O prazer de (com)parar #17

ILCML

MÉTHODE : CARESSE

Dialogue tactile, réciprocité du touchant et du touché. Vers ce qui me touche s’avance ma main. Par exemple, lorsque tu t’endors et que me touche ton abandon, et que je pose ma main sur ton sein. Cela m’étonne toujours de constater qu’en dépit de ta respiration – qui est déjà mouvement –, mes propres doigts s’oublient peu à peu s’ils restent immobiles. Alors je les déplace un peu, à peine, pour ne pas te réveiller, en sorte que reste vivante ma sensation, et cela s’appelle une caresse. Rien ne se touche qui ne le soit en mouvement.
Si je traduis cette petite expérience en termes de méthode : vers ce qui me touche j’avance quelques mots. Et je constate qu’en dépit de leurs significations respectives – et de leurs différences –, les mots s’oublient peu à peu s’ils restent immobiles. Alors je les déplace un peu pour tenir vivante ma pensée, et cela s’appelle un phrasé. Rien ne s’écrit qui ne le soit en mouvement. Je ne comprendrai rien si je veux seulement prendre. Prendre c’est immobiliser, immobiliser c’est ne pas comprendre. Il me faut donc accepter de ne prendre qu’au passage, qu’au vol, et de n’avoir pour tout trésor que les lambeaux d’un mouvement, les draperies ou les « traînes » de mes propres sensations.
Il faut, certes, donner forme, et sans relâche. Faire exister ce qui ne fait que passer. Inscrire l’aperçue*. Mais ne rien tenir immobile, pour que la caresse ne se fige pas, pour que le mot ne devienne pas mot d’ordre et pour que la forme ne devienne pas fétiche. Donc, donner bientôt une autre forme, une nouvelle forme. Assumer pour chaque forme – une phrase imprimée, un livre sont des formes – qu’elle soit transitoire, qu’elle se déplace sans relâche sur le corps du monde, comme une caresse.

(17.12.2011)
Georges Didi-Huberman, Aperçues, Paris, Les éditions de minuit, 2018.

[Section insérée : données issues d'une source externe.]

(** ** The whole transition *)

Definition apply_event {J : JsonOps} (s : MaterializedState) (e : EventEnvelope) : step_result :=
  match ev_body e with
  | RootCreated body => apply_root_created s body
  | RootKeyRotated body => apply_root_key_rotated s body
  | RootRevoked body => apply_root_revoked s body
  | DeviceAdded body => apply_device_added s body
  | DeviceEnrolled body => apply_device_enrolled s body
  | DeviceKeyRotated body => apply_device_key_rotated s body
  | DeviceEncryptionKeyRotated body => apply_device_encryption_key_rotated s body
  | DeviceRevoked body => apply_device_revoked s body
  | DeviceFrozen body => apply_device_frozen s body
  | DeviceReplaced body => apply_device_replaced s body
  | PersonaCreated body => apply_persona_created s body
  | PersonaKeyRotated body => apply_persona_key_rotated s body
  | PersonaRevoked body => apply_persona_revoked s body
  | TrustAttested body => apply_trust_attested s body
  | TrustRevoked body => apply_trust_revoked s body
  | RecoveryPolicyCreated body => apply_recovery_policy_created s body
  | GuardianEnrolled body => apply_guardian_enrolled s body
  | GuardianKeyRotated body => apply_guardian_key_rotated s body
  | RecoveryRequested body => apply_recovery_requested s body
  | RecoveryApproved body => apply_recovery_approved s body
  | RecoveryContested body => apply_recovery_contested s body
  | RecoveryRejected body => apply_recovery_rejected s body
  | RecoveryExecuted body => apply_recovery_executed s body
  | RelayHintUpdated body => apply_relay_hint_updated s body
  | EndpointRotated body => apply_endpoint_rotated s body
  | StorageRelationshipCreated body => apply_storage_relationship_created s body
  | StorageLedgerUpdated body => apply_storage_ledger_updated s body
  | StorageManifestPublished body =>
      known_root s "storage manifest" (smp_root_id body) ;? Ok s
  | MessageSent _ | ContentPublished _ | DisclosureRevoked _ | RelayShutdownNotice _ => Ok s
  | GrantOfferCreated body => apply_grant_offer_created s body
  | GrantOfferClaimed body => Ok (apply_grant_offer_claimed s body)
  | GrantOfferRevoked body => Ok (apply_grant_offer_revoked s body)
  | BadgeIssued body => Ok (apply_badge_issued s body)
  | BadgeRevoked body => Ok (apply_badge_revoked s body)
  | BadgeDisputed body => Ok (apply_badge_disputed s body)
  | CredentialDeposited body => Ok (apply_credential_deposited s body)
  | CredentialRevoked body => Ok (apply_credential_revoked s body)
  end.

Definition event_affects_materialized_state (e : EventEnvelope) : bool :=
  match ev_body e with
  | MessageSent _ | ContentPublished _ | DisclosureRevoked _ | RelayShutdownNotice _
  | StorageManifestPublished _ => false
  | _ => true
  end.

Definition check_manifest_devices (s : MaterializedState) (root : string)
  (devices : list ManifestDeviceAccess) : verdict :=
  try_for_each
    (λ access,
       let? device := ok_or (devices_current s !! mda_device_id access)
                        (VE.new ("storage manifest references unknown device: "
                                 +:+ mda_device_id access)) in
       if negb (bool_decide (dev_root_id device = root))
       then Err (VE.new "storage manifest authorized devices must belong to the publishing root")
       else Ok tt) devices.

Definition apply_storage_event (manifests : gmap string FileManifest) (e : EventEnvelope)
  (s : MaterializedState) : result (gmap string FileManifest) ValidationError :=
  match ev_body e with
  | StorageManifestPublished body =>
      known_root s "storage manifest" (smp_root_id body) ;?
      FileManifest_validate (smp_manifest body) ;?
      check_manifest_devices s (smp_root_id body) (fm_authorized_devices (smp_manifest body)) ;?
      Ok (<[fm_id (smp_manifest body) := smp_manifest body]> manifests)
  | _ => Ok manifests
  end.

(** ** Lemmas on single steps *)

(** Run the arm an accepted event took: [H : apply_event s e = Ok s'] becomes the equation for
    [s'] with the tests that held. *)
Ltac run_arm H :=
  unfold apply_event in H;
  destruct (ev_body _) as [body|body|body|body|body|body|body|body|body|body
                          |body|body|body|body|body|body|body|body|body|body
                          |body|body|body|body|body|body|body|body|body|body
                          |body|body|body|body|body|body|body|body|body|body] eqn:Hbody;
  try (match type of H with ?t = _ => let h := head_of t in unfold h in H end);
  unfold known_root, get_device, get_persona, get_request, result_bind, ok_or in H;
  repeat (step_match H; try done);
  try (match goal with Hx : Ok _ = Ok _ |- _ => injection Hx as <- end).

(** Lay open the state an arm built. *)
Ltac open_state :=
  unfold insert_device, put_device, put_request, recompute_derived_trust,
    apply_grant_offer_claimed, apply_grant_offer_revoked, apply_badge_issued,
    apply_badge_revoked, apply_badge_disputed, apply_credential_deposited,
    apply_credential_revoked in *;
  repeat match goal with
  | |- context [match ?m !! ?k with Some _ => _ | None => _ end] => destruct (m !! k) eqn:?
  end.

(** A map whose entries satisfy a property: after an insertion. *)
Lemma map_Forall_set {A} (P Q : string → A → Prop) (m : gmap string A) k v :
  map_Forall P m → (∀ i x, P i x → Q i x) → Q k v → map_Forall Q (<[k := v]> m).
Proof. intros Hm HPQ Hv. apply map_Forall_insert_2; [done|]. by eapply map_Forall_impl. Qed.

(** Referential integrity: records are stored under their own identifiers and what they
    refer to exists. *)
Definition state_wf (s : MaterializedState) : Prop :=
  map_Forall (λ i r, root_root_id r = i) (roots_current s) ∧
  map_Forall (λ i d, dev_device_id d = i ∧ is_Some (roots_current s !! dev_root_id d))
    (devices_current s) ∧
  map_Forall (λ i p, per_persona_id p = i ∧ is_Some (roots_current s !! per_root_id p))
    (personas_current s) ∧
  map_Forall (λ i a, tru_id a = i ∧ is_Some (personas_current s !! tru_attester a)
                     ∧ is_Some (personas_current s !! tru_subject a)) (trust_edges_current s) ∧
  map_Forall (λ i r, req_request_id r = i ∧ is_Some (devices_current s !! req_target_device_id r))
    (recovery_requests_current s) ∧
  map_Forall (λ i e, ep_peer_id e = i ∧ is_Some (devices_current s !! ep_device_id e))
    (endpoints_current s) ∧
  map_Forall (λ i b, sl_relationship_id b = i ∧ is_Some (storage_relationships_current s !! i))
    (storage_balances_current s).

Lemma is_Some_insert {A} (m : gmap string A) k v i :
  is_Some (m !! i) → is_Some (<[k := v]> m !! i).
Proof. intros. apply lookup_insert_is_Some. destruct (decide (k = i)); auto. Qed.

Lemma is_Some_here {A} (m : gmap string A) k v : is_Some (<[k := v]> m !! k).
Proof. rewrite lookup_insert_eq. eauto. Qed.

#[export] Hint Resolve is_Some_insert is_Some_here : ember.

(** What the invariant says of the entries an arm looked up. *)
Ltac use_entries :=
  repeat match goal with
  | Hm : map_Forall _ ?m, E : ?m !! ?k = Some ?a |- _ =>
      lazymatch goal with
      | _ : is_Some (m !! k) |- _ => fail
      | _ => pose proof (Hm k a E); assert (is_Some (m !! k)) by (rewrite E; eauto)
      end
  end.

Ltac solve_wf :=
  unfold state_wf in *; destruct_and?; simpl; split_and!; try assumption;
  first [ eapply map_Forall_set; [eassumption|naive_solver (eauto with ember)|]
        | eapply map_Forall_impl; [eassumption|naive_solver (eauto with ember)]
        | idtac ].

Section Steps.
Context {J : JsonOps}.

Lemma apply_event_wf s e s' : state_wf s → apply_event s e = Ok s' → state_wf s'.
Proof.
  intros Hwf H. run_arm H.
  all: open_state; try exact Hwf; try solve_wf.
  all: use_entries; bool_to_prop; simpl in *.
  all: try (split_and?; eauto 3 with ember; naive_solver (eauto with ember)).
  all: by apply map_Forall_delete.
Qed.

End Steps.

(** ** Evolution of records

    How a record may change while the log grows. Nothing is deleted from the identity maps,
    owners and custody data are fixed, and a status that left [Active] does not come back. *)

Definition map_evolves {A} (R : A → A → Prop) (m m' : gmap string A) : Prop :=
  ∀ i a, m !! i = Some a → ∃ b, m' !! i = Some b ∧ R a b.

#[export] Instance map_evolves_preorder {A} (R : relation A) `{!PreOrder R} :
  PreOrder (map_evolves R).
Proof.
  split.
  - intros m i a Ha. exists a. by split.
  - intros m1 m2 m3 H12 H23 i a Ha.
    destruct (H12 i a Ha) as (b & Hb & Rab). destruct (H23 i b Hb) as (c & Hc & Rbc).
    exists c. split; [done|]. by transitivity b.
Qed.

Lemma map_evolves_fresh {A} (R : relation A) `{!PreOrder R} m k v :
  m !! k = None → map_evolves R m (<[k := v]> m).
Proof.
  intros Hk i a Ha. exists a. split; [|done]. by rewrite lookup_insert_ne by naive_solver.
Qed.

Lemma map_evolves_update {A} (R : relation A) `{!PreOrder R} m k a v :
  m !! k = Some a → R a v → map_evolves R m (<[k := v]> m).
Proof.
  intros Hk HR i b Hb. destruct (decide (k = i)) as [->|].
  - exists v. rewrite lookup_insert_eq. split; [done|]. congruence.
  - exists b. by rewrite lookup_insert_ne.
Qed.

#[export] Hint Resolve map_evolves_fresh map_evolves_update : ember.

Definition root_evolves (r r' : RootRecord) : Prop :=
  root_root_id r' = root_root_id r ∧ (root_status r' = Root_Active → root_status r = Root_Active).

Definition device_evolves (d d' : DeviceRecord) : Prop :=
  dev_device_id d' = dev_device_id d ∧ dev_root_id d' = dev_root_id d
  ∧ dev_custody_class d' = dev_custody_class d
  ∧ dev_attestation_statement d' = dev_attestation_statement d
  ∧ dev_attestation_tier d' = dev_attestation_tier d
  ∧ dev_presence_factor d' = dev_presence_factor d
  ∧ (dev_status d' = Dev_Active → dev_status d = Dev_Active).

Definition persona_evolves (p p' : PersonaRecord) : Prop :=
  per_persona_id p' = per_persona_id p ∧ per_root_id p' = per_root_id p
  ∧ (per_status p' = Per_Active → per_status p = Per_Active).

(** The moves of a recovery request. *)
Definition request_move (a b : RecoveryRequestStatus) : Prop :=
  match a with
  | Req_Requested => True
  | Req_Approved => b ≠ Req_Requested
  | Req_Contested => b = Req_Contested ∨ b = Req_Rejected
  | Req_Rejected => b = Req_Rejected
  | Req_Executed => b = Req_Executed
  end.

Definition request_evolves (r r' : RecoveryRequestRecord) : Prop :=
  req_request_id r' = req_request_id r ∧ req_root_id r' = req_root_id r
  ∧ req_target_device_id r' = req_target_device_id r
  ∧ req_approvals r ⊆ req_approvals r' ∧ req_contested_by r ⊆ req_contested_by r'
  ∧ request_move (req_status r) (req_status r').

#[export] Instance root_evolves_preorder : PreOrder root_evolves.
Proof. unfold root_evolves. split; [done|]. intros ???; naive_solver congruence. Qed.
#[export] Instance device_evolves_preorder : PreOrder device_evolves.
Proof. unfold device_evolves. split; [done|]. intros ???; naive_solver congruence. Qed.
#[export] Instance persona_evolves_preorder : PreOrder persona_evolves.
Proof. unfold persona_evolves. split; [done|]. intros ???; naive_solver congruence. Qed.
#[export] Instance request_move_preorder : PreOrder request_move.
Proof.
  split; [by intros []; simpl; auto|].
  by intros [] [] []; simpl; intuition congruence.
Qed.
#[export] Instance request_evolves_preorder : PreOrder request_evolves.
Proof.
  unfold request_evolves. split.
  - intros r. split_and!; done.
  - intros r1 r2 r3 (?&?&?&?&?&?) (?&?&?&?&?&?).
    split_and!; try congruence; try set_solver. by transitivity (req_status r2).
Qed.

Definition state_evolves (s s' : MaterializedState) : Prop :=
  map_evolves root_evolves (roots_current s) (roots_current s')
  ∧ map_evolves device_evolves (devices_current s) (devices_current s')
  ∧ map_evolves persona_evolves (personas_current s) (personas_current s')
  ∧ map_evolves request_evolves (recovery_requests_current s) (recovery_requests_current s').

#[export] Instance state_evolves_preorder : PreOrder state_evolves.
Proof.
  split.
  - intros s. unfold state_evolves. split_and!; done.
  - intros s1 s2 s3 (?&?&?&?) (?&?&?&?). unfold state_evolves. split_and!; by etransitivity.
Qed.

Lemma not_is_Some_lookup {A} (m : gmap string A) k : ¬ is_Some (m !! k) → m !! k = None.
Proof. apply eq_None_not_Some. Qed.

#[export] Hint Resolve not_is_Some_lookup : ember.

Ltac solve_evolves :=
  first
    [ reflexivity
    | apply map_evolves_fresh; [exact _|solve [auto with ember]]
    | eapply map_evolves_update; [exact _|eassumption|];
      unfold root_evolves, device_evolves, persona_evolves, request_evolves; simpl;
      split_and!; try done; try set_solver ].

(** The invariant of recovery requests: a request that is open, approved or executed has never
    been contested, so no cool-down is pending on it. *)
Definition uncontested_unless_stopped (r : RecoveryRequestRecord) : Prop :=
  match req_status r with
  | Req_Requested | Req_Approved | Req_Executed =>
      req_contested_by r = ∅ ∧ req_cooldown_until r = None ∧ req_rejection_reason r = None
  | _ => True
  end.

* «Aperçues» est le terme appliqué aux images par G. Didi-Huberman, et qui donne son titre à ce livre à partir d’une proposition de Celan. « Et que seraient alors les images ?/Ce qui, une fois, et c’est chaque fois la seule fois, c’est seulement ici et seulement maintenant, est aperçu et à percevoir ». Paul Celan, Le Méridien (1960)

MÉTODO: CARÍCIA

Diálogo táctil, reciprocidade do tocando e do tocado. Para aquilo que me toca adianta-se-me a mão. Por exemplo, quando adormeces e me tocas no teu abandono, e pouso a mão no teu seio. Fico sempre atónito ao constatar que não obstante a tua respiração – que é desde já movimento –, esquecem-se-me aos poucos os próprios dedos se ficarem imóveis. Então, desloco-os um pouco, um quase nada, para não te acordar, de forma a que a minha sensação fique viva, eis o que se chama uma carícia. Nada se toca que não seja em movimento.
Se eu traduzir esta pequena experiência em termos de método: para aquilo que me toca adianto algumas palavras. E constato que, apesar das suas significações respetivas, – e das suas diferenças –, esquecem-se aos poucos as palavras se ficarem imóveis. Então, desloco-as um nada para manter vivo o meu pensamento, eis o que se chama um fraseado. Nada se escreve sem que seja em movimento. Nada hei-de compreender se apenas quiser apanhar. Apanhar é imobilizar, imobilizar é não compreender. Tenho pois que aceitar só apanhar de passagem, por alto, e ter como único tesouro os retalhos de um movimento, os drapeados ou as « caudas » das minhas próprias sensações.
Temos decerto que dar forma, incansavelmente. Fazer existir aquilo que só passa. Inscrever a apercebida*. Mas não manter nada imóvel, para a carícia não se congelar, para a palavra não se fazer palavra de ordem e para a forma não se fazer fetiche. Portanto, dar sem demora outra forma, uma nova forma. Assumir para cada forma – uma frase impressa, um livro são formas – que seja transitória, que se desloque incansavelmente pelo corpo do mundo, como uma carícia.

(17.12.2011)
Traduzido por Catherine Dumas

* «Aperçues» é o termo aplicado às imagens por G. Didi-Huberman, que dá o seu título a este livro a partir de uma proposta de Celan. « O que seriam então as imagens?/Aquilo que, uma vez, e de cada vez é a única vez, é só aqui e só agora, é apercebido e por perceber. » Paul Celan, Le Méridien (1960).